Since Paul III could not coax the Protestants into reconciliation, he would scheme them into oblivion. The Pope proved a dynamo of plans and plots. He cured France’s Francis I of his Protestant leanings by a form of faith-healing called bribes; the Church lost income but kept France. The Pope also negotiated a peace between the usually warring France and the Holy Roman Empire; Catholic nations should not slaughter each other when there were Protestants to kill. Acknowledging that the Church’s miserable reputation had incited the Protestants, the Pope summoned the Council of Trent to undertake desperately overdue reforms. (The Farnese would condemn nepotism by other families.)

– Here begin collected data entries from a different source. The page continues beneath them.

Lemma adds_app i ptr l l' : adds i ptr (l ++ l') = (adds i ptr l + adds i ptr l')%nat.
Proof using Type.
  unfold adds. induction l as [|c l IH]; [done|]. cbn. rewrite IH. destruct c; try done. by case_decide.
Qed.

Lemma adds_below i ptr l : Forall (below i) l -> adds i ptr l = 0%nat.
Proof using Type.
  intros Hl. induction Hl as [|c l Hc _ IH]; [done|]. unfold adds in *. cbn. destruct c; try done. rewrite decide_False; [done|].
  intros [-> _]. cbn in Hc. lia.
Qed.

Lemma adds_other i j ptr l : i <> j -> Forall (about_handlers i) l -> adds j ptr l = 0%nat.
Proof using Type.
  intros Hij Hl. induction Hl as [|c l Hc _ IH]; [done|]. unfold adds in *. cbn. destruct c; try done. rewrite decide_False; [done|].
  cbn in Hc. naive_solver.
Qed.

Lemma adds_updates i ptr hs old new : adds i ptr ((fun h => CallFTCUpdateHandler h old new) <$> hs) = 0%nat.
Proof using Type. by induction hs. Qed.

(** The generators of a pointer register once. *)
Definition once (gens : list EventHandlerGenerator) (ptr : nat) : Prop :=
  forall g, g ∈ gens -> eg_pointer g = ptr -> Predicate g = RegisterOncePredicate.
(* ===== verification/StatusPlugins.v ===== *)
(** * Aggregation of statuses ([pkg/controllers/statusaggregator/plugins])

    The plugins that make the status of a source object out of those of its
    objects in member clusters.  The typed structures of client libraries, and
    the conversions from and to them, are the class [StatusLibraries]; a record
    has the fields that the plugins read and write. *)

From Stdlib Require Import ZArith Lia String Ascii.
From S2P Require Import Prelude GoStrings K8s Types ApiTypes Unstructured Codecs FedObject PodUtil Retain Federate.
From S2P Require Import Digests.

(** ** Typed statuses *)

Record DeploymentStatus := {
  ds_ObservedGeneration : Z;
  ds_Replicas : Z;
  ds_UpdatedReplicas : Z;
  ds_ReadyReplicas : Z;
  ds_AvailableReplicas : Z;
  ds_UnavailableReplicas : Z
}.

Record JobCondition := {
  jc_Type : string;
  jc_Status : string;
  jc_LastProbeTime : Time;
  jc_LastTransitionTime : Time;
  jc_Reason : string;
  jc_Message : string
}.
Record JobStatus := {
  js_Conditions : list JobCondition;
  js_StartTime : option Time;
  js_CompletionTime : option Time;
  js_Active : Z;
  js_Succeeded : Z;
  js_Failed : Z
}.

(** A container status; what is not its name is kept as it is. *)
Record ContainerStatus := { cst_Name : string; cst_rest : Object }.
Record PodStatus := {
  pst_Phase : string;
  pst_Message : string;
  pst_StartTime : option Time;
  pst_InitContainerStatuses : list ContainerStatus;
  pst_ContainerStatuses : list ContainerStatus
}.

Definition second : Z := 1000000000.

Class StatusLibraries := {
  (** The generation of a deployment and the observed one. *)
  FromUnstructured_Deployment : Object -> (Z * Z) + string;
  FromUnstructured_DeploymentStatus : Object -> DeploymentStatus + string;
  ToUnstructured_DeploymentStatus : DeploymentStatus -> Object + string;
  FromUnstructured_JobStatus : Object -> JobStatus + string;
  ToUnstructured_JobStatus : JobStatus -> Object + string;
  FromUnstructured_PodStatus : Object -> PodStatus + string;
  ToUnstructured_PodStatus : PodStatus -> Object + string;

  (** A time is written to the second. *)
  ToUnstructured_JobStatus_probe : forall js js' m,
    ToUnstructured_JobStatus js = inl m -> ToUnstructured_JobStatus js' = inl m ->
    (fun c => jc_LastProbeTime c / second) <$> js_Conditions js = (fun c => jc_LastProbeTime c / second) <$> js_Conditions js'
}.

(** Go's [int32]. *)
Definition wrap32 (x : Z) : Z := (x + 2 ^ 31) mod 2 ^ 32 - 2 ^ 31.
Definition add32 (x y : Z) : Z := wrap32 (x + y).

(** [metav1.Time.Before]: false when one is nil. *)
Definition Time_Before (t u : option Time) : bool :=
  match t, u with Some t, Some u => (t : Z) <? u | _, _ => false end.
(** The earlier of two start times. *)
Definition earliest (aggregated t : option Time) : option Time :=
  if Time_IsZero aggregated || Time_Before t aggregated then t else aggregated.
Definition latest (completion t : option Time) : option Time :=
  if Time_IsZero completion || Time_Before completion t then t else completion.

And the Jesuits certainly fit into the Pope’s scheme of things. Here was a religious order that reflected the best of the Renaissance’s virtues and vices. The brilliant and highly trained Jesuits could convert, subvert, charm and kill with equal aplomb. Yes, they were fanatics-what else could you expect from an organization founded by Spaniards-but they were fanatics with taste. They dismissed the Inquisition’s wholesale persecutions as just a vulgar waste of kindling. The Jesuits preferred knowing the right people, whether to cultivate or eradicate them.

Their sinister charm proved successful in preventing further defections to Protestantism. Confiscating the Church’s wealth had an obvious appeal to the aristocracy of Poland and Hungary, but the Jesuits made themselves irresistible and indispensable to the ruling classes. And if the nobles remained Catholic, so did their peasants.

Of course, the Jesuits also had their failures but they were always spectacular. They never did manage to assassinate Elizabeth I or foist Mary Stuart on to the throne of England. The Jesuits did succeed in overthrowing Tsar Fedor II in 1605, but one coup was insufficient to convert Russia. They also backed the wrong side in a Japanese civil war in 1600. The winning warlord, taking over the Shogunate and rule of the country, proved very vindictive. Of course, the Jesuits were expelled from Japan but so were all Europeans. The Jesuits’ interference would result in two centuries of Japanese isolation.

Today, the Jesuits are generally regarded as benevolent activists. Given their erudite reputation, they are often considered liberals. Yet, there remain traces of their notoriety and you can find them in high school literature. Would “The Three Musketeers” have faced such perils if Cardinal Richelieu had been a Franciscan?